Of the entries below, return only those lines from the line with "(forall s, ~ step env s0 s) /\" to the line with "Hstuck in Hi.", exactly, both included.

++++++++

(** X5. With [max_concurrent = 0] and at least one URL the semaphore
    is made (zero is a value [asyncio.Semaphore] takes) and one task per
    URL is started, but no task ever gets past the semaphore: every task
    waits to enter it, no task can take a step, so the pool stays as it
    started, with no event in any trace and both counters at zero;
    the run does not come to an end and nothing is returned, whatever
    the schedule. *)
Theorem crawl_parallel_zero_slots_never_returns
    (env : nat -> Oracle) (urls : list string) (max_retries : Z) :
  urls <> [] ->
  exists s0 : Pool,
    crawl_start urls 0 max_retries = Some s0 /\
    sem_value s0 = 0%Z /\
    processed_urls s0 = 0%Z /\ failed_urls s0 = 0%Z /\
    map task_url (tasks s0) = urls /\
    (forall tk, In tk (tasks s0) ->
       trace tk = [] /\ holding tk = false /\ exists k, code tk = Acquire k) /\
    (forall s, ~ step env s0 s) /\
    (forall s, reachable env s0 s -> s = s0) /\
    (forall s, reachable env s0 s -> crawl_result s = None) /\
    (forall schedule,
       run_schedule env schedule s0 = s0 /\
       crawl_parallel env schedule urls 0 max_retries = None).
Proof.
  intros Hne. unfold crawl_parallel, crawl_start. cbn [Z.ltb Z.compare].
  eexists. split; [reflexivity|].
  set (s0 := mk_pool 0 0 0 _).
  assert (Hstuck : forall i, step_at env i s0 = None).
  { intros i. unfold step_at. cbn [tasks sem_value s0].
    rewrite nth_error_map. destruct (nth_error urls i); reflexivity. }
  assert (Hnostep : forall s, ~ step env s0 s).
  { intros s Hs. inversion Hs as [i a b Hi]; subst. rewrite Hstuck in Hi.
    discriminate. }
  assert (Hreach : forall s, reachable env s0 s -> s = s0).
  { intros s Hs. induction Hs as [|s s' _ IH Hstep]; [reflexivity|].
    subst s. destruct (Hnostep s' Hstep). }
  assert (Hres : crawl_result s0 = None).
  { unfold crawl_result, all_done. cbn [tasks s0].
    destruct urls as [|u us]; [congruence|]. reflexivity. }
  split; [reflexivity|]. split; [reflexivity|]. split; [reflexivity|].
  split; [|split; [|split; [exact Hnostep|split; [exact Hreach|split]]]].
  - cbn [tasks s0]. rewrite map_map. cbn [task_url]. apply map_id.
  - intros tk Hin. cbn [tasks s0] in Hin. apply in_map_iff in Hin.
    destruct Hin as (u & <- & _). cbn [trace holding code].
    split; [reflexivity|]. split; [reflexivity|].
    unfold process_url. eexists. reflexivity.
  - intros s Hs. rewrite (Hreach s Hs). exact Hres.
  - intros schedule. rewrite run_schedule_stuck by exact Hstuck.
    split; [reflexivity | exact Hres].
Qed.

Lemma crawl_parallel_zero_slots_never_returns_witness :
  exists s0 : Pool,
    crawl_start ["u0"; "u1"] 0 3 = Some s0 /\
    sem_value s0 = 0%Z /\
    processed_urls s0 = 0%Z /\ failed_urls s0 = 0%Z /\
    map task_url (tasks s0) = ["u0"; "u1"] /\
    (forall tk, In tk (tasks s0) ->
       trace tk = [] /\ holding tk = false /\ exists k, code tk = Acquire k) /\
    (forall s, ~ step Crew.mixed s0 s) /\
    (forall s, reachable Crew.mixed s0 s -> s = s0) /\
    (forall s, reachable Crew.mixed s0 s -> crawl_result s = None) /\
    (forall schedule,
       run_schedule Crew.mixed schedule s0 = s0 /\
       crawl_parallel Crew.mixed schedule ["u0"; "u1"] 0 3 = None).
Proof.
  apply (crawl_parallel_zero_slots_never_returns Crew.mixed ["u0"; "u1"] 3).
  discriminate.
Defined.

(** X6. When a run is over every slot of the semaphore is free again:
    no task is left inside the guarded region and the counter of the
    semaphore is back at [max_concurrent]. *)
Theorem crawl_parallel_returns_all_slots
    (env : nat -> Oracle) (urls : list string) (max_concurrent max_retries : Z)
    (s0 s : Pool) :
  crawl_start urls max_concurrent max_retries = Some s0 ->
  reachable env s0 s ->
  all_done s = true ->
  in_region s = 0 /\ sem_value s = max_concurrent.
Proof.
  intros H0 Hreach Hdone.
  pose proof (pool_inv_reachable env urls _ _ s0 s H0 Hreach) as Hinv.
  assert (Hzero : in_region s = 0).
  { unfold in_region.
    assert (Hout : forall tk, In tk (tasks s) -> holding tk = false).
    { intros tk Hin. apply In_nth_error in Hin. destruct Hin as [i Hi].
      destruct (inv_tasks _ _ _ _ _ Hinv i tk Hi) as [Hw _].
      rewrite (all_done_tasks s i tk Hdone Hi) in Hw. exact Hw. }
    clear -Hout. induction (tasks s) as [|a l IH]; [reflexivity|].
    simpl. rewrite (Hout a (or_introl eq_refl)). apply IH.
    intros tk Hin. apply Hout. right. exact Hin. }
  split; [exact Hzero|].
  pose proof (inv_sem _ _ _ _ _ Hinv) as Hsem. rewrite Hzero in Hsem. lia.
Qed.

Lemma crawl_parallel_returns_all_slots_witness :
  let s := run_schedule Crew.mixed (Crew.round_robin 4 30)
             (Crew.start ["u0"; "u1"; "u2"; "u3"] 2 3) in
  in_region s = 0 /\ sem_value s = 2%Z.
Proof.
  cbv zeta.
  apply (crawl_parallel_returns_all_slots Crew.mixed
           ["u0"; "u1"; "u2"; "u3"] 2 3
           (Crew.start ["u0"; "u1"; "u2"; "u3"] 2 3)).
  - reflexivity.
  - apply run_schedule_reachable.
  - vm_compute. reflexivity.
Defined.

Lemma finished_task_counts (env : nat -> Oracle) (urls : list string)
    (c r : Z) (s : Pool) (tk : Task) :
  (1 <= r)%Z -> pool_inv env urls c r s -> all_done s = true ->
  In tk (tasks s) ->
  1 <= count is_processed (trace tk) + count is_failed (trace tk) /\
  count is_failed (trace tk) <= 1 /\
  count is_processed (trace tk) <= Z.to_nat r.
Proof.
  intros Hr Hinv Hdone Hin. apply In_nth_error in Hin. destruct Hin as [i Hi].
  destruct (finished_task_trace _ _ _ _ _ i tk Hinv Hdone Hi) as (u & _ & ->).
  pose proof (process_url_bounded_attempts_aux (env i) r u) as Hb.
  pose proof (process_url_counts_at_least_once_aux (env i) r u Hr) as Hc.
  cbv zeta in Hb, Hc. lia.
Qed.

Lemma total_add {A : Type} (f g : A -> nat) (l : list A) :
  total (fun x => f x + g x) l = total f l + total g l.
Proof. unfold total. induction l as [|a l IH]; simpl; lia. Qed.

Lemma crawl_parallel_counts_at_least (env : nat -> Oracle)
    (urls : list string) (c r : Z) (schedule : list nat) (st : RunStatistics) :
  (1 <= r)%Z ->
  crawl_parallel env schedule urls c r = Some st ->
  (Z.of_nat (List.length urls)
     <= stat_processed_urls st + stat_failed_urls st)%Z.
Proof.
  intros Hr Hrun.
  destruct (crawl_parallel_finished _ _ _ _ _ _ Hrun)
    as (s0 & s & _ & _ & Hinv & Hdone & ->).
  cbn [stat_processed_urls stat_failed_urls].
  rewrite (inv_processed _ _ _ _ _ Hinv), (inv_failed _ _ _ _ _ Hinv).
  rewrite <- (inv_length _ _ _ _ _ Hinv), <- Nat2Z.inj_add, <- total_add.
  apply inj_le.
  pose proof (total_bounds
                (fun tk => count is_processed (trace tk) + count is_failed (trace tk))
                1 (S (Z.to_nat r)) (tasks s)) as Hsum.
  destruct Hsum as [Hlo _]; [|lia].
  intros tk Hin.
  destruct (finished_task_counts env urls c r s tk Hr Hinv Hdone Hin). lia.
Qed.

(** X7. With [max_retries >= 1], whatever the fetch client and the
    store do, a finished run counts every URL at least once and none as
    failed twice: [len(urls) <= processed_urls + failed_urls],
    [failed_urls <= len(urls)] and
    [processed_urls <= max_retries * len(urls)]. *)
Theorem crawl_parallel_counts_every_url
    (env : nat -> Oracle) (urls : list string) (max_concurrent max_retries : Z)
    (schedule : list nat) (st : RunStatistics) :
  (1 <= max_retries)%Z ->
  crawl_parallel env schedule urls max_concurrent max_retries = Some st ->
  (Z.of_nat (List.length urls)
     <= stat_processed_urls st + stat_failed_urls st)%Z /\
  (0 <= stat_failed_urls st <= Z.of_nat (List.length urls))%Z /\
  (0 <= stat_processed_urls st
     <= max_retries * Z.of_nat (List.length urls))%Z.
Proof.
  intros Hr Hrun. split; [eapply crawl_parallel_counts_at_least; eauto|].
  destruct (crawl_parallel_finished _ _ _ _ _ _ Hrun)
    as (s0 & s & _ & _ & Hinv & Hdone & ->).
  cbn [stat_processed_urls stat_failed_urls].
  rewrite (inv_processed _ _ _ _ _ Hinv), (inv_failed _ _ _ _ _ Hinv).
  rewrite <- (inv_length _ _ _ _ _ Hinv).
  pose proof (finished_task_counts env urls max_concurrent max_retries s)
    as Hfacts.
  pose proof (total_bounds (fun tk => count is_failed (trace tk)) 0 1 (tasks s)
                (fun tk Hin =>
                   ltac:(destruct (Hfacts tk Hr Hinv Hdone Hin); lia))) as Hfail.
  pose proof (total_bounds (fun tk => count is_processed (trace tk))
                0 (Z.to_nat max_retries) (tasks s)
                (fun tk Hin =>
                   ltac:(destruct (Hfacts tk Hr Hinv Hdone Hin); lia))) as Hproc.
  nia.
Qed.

++++++++

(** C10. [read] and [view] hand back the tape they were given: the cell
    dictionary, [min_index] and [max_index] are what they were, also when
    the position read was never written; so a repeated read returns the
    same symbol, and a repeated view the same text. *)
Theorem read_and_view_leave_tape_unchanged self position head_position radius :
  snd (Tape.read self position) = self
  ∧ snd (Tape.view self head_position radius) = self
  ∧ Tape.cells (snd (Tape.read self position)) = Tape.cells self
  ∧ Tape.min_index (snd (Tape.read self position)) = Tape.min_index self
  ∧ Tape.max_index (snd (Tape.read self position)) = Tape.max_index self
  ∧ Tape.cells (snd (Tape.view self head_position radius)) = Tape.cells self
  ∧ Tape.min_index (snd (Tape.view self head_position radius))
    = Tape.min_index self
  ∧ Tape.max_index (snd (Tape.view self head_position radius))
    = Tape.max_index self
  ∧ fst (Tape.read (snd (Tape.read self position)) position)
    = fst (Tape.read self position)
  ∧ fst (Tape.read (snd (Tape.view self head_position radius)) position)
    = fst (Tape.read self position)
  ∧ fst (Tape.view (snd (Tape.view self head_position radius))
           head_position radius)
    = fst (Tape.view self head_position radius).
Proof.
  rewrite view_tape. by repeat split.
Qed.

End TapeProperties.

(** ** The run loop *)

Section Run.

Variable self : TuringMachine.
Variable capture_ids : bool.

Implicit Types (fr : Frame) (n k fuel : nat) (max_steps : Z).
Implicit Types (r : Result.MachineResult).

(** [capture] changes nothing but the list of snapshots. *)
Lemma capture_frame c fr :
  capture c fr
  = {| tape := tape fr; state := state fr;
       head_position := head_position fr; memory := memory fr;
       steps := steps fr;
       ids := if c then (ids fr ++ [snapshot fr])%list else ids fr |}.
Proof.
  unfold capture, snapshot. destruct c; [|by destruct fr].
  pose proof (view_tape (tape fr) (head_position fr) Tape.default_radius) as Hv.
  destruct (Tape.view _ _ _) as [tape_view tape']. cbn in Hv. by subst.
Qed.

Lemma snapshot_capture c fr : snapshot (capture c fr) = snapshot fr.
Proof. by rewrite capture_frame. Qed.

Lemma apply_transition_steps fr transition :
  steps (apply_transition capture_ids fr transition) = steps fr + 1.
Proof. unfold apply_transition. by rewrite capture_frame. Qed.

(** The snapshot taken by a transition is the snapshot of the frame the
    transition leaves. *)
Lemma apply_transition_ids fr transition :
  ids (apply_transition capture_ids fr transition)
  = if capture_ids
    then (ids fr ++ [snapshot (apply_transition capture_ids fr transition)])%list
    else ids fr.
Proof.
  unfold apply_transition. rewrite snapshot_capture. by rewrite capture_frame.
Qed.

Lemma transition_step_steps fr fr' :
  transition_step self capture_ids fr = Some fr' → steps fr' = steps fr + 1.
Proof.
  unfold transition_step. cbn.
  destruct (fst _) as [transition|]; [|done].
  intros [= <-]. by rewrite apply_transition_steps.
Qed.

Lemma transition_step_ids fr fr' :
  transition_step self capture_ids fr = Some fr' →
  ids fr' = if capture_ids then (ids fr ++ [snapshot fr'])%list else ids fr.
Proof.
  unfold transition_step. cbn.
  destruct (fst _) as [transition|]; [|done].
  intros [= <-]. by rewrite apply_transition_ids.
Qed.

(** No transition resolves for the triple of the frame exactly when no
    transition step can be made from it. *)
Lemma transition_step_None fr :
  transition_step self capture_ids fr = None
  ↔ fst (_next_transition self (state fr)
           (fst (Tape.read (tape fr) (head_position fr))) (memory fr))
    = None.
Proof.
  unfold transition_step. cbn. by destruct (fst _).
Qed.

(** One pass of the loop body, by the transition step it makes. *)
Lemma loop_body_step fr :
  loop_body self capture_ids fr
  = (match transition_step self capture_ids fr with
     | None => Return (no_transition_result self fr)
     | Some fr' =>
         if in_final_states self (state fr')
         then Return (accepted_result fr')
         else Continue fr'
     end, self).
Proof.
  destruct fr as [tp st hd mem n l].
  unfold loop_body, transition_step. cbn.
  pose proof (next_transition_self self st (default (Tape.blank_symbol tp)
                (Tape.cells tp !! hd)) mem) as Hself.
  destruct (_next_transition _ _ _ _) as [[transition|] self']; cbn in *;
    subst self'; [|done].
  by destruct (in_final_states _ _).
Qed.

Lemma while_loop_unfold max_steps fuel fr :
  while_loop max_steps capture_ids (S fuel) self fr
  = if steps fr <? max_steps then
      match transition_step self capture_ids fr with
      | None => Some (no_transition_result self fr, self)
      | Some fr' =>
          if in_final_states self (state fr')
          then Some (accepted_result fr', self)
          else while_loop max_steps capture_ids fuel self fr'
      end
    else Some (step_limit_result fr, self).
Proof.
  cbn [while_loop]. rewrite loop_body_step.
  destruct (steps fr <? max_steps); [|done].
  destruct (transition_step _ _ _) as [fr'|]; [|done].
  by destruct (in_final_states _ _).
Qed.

++++++++

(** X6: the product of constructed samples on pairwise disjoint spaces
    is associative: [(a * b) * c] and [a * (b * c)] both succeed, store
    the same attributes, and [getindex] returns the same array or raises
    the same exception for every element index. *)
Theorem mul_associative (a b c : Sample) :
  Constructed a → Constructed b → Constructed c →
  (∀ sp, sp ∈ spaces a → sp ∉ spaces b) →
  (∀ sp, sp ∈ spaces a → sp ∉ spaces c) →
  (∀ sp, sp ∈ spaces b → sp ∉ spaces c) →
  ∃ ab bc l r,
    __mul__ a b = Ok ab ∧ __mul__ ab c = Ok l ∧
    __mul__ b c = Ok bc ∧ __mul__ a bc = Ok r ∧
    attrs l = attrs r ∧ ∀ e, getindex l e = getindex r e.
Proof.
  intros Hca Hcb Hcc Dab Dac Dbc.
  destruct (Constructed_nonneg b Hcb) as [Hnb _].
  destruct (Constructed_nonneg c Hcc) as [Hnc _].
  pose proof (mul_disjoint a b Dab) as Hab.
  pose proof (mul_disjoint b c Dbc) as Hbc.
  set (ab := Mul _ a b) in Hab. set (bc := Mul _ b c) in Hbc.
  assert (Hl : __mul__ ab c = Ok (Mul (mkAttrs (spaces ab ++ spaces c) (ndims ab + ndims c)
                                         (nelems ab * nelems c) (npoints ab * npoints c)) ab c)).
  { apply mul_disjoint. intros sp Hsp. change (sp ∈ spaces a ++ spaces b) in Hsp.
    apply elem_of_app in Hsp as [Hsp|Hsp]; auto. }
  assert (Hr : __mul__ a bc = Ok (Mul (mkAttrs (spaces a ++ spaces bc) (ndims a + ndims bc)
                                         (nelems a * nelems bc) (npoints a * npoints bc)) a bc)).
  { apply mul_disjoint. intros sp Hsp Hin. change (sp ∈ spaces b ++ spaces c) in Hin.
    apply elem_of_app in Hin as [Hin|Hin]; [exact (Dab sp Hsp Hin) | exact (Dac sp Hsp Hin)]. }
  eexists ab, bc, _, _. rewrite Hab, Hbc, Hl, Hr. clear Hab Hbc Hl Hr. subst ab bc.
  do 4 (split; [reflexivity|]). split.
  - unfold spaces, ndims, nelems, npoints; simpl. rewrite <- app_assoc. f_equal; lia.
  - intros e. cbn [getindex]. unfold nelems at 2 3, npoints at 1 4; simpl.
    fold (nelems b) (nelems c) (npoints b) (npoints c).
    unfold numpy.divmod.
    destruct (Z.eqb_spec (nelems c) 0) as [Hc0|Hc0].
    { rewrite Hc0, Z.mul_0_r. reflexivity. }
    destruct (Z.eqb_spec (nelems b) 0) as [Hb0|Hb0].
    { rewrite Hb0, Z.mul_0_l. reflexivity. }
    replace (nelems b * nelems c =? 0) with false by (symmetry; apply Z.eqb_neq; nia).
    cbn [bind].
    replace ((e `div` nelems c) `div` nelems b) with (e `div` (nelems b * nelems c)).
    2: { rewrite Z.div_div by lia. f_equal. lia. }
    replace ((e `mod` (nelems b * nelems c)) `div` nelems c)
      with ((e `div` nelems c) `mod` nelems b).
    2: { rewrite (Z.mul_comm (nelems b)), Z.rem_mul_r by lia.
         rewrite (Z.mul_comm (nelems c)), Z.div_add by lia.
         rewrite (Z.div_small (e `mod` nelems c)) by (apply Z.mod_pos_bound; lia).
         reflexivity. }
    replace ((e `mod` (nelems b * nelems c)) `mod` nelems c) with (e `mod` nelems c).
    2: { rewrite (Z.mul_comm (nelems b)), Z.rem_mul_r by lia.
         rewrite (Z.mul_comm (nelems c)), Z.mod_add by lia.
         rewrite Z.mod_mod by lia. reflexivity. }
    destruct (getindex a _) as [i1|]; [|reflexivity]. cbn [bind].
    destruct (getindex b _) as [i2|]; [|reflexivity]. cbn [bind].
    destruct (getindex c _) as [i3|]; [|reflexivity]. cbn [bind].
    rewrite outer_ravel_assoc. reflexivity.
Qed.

++++++++

> [Finished task]
    (forall s, ~ step env s0 s) /\
    (forall s, reachable env s0 s -> s = s0) /\
    (forall s, reachable env s0 s -> crawl_result s = None) /\
    (forall schedule,
       run_schedule env schedule s0 = s0 /\
       crawl_parallel env schedule urls 0 max_retries = None).
Proof.
  intros Hne. unfold crawl_parallel, crawl_start. cbn [Z.ltb Z.compare].
  eexists. split; [reflexivity|].
  set (s0 := mk_pool 0 0 0 _).
  assert (Hstuck : forall i, step_at env i s0 = None).
  { intros i. unfold step_at. cbn [tasks sem_value s0].
    rewrite nth_error_map. destruct (nth_error urls i); reflexivity. }
  assert (Hnostep : forall s, ~ step env s0 s).
  { intros s Hs. inversion Hs as [i a b Hi]; subst. rewrite Hstuck in Hi.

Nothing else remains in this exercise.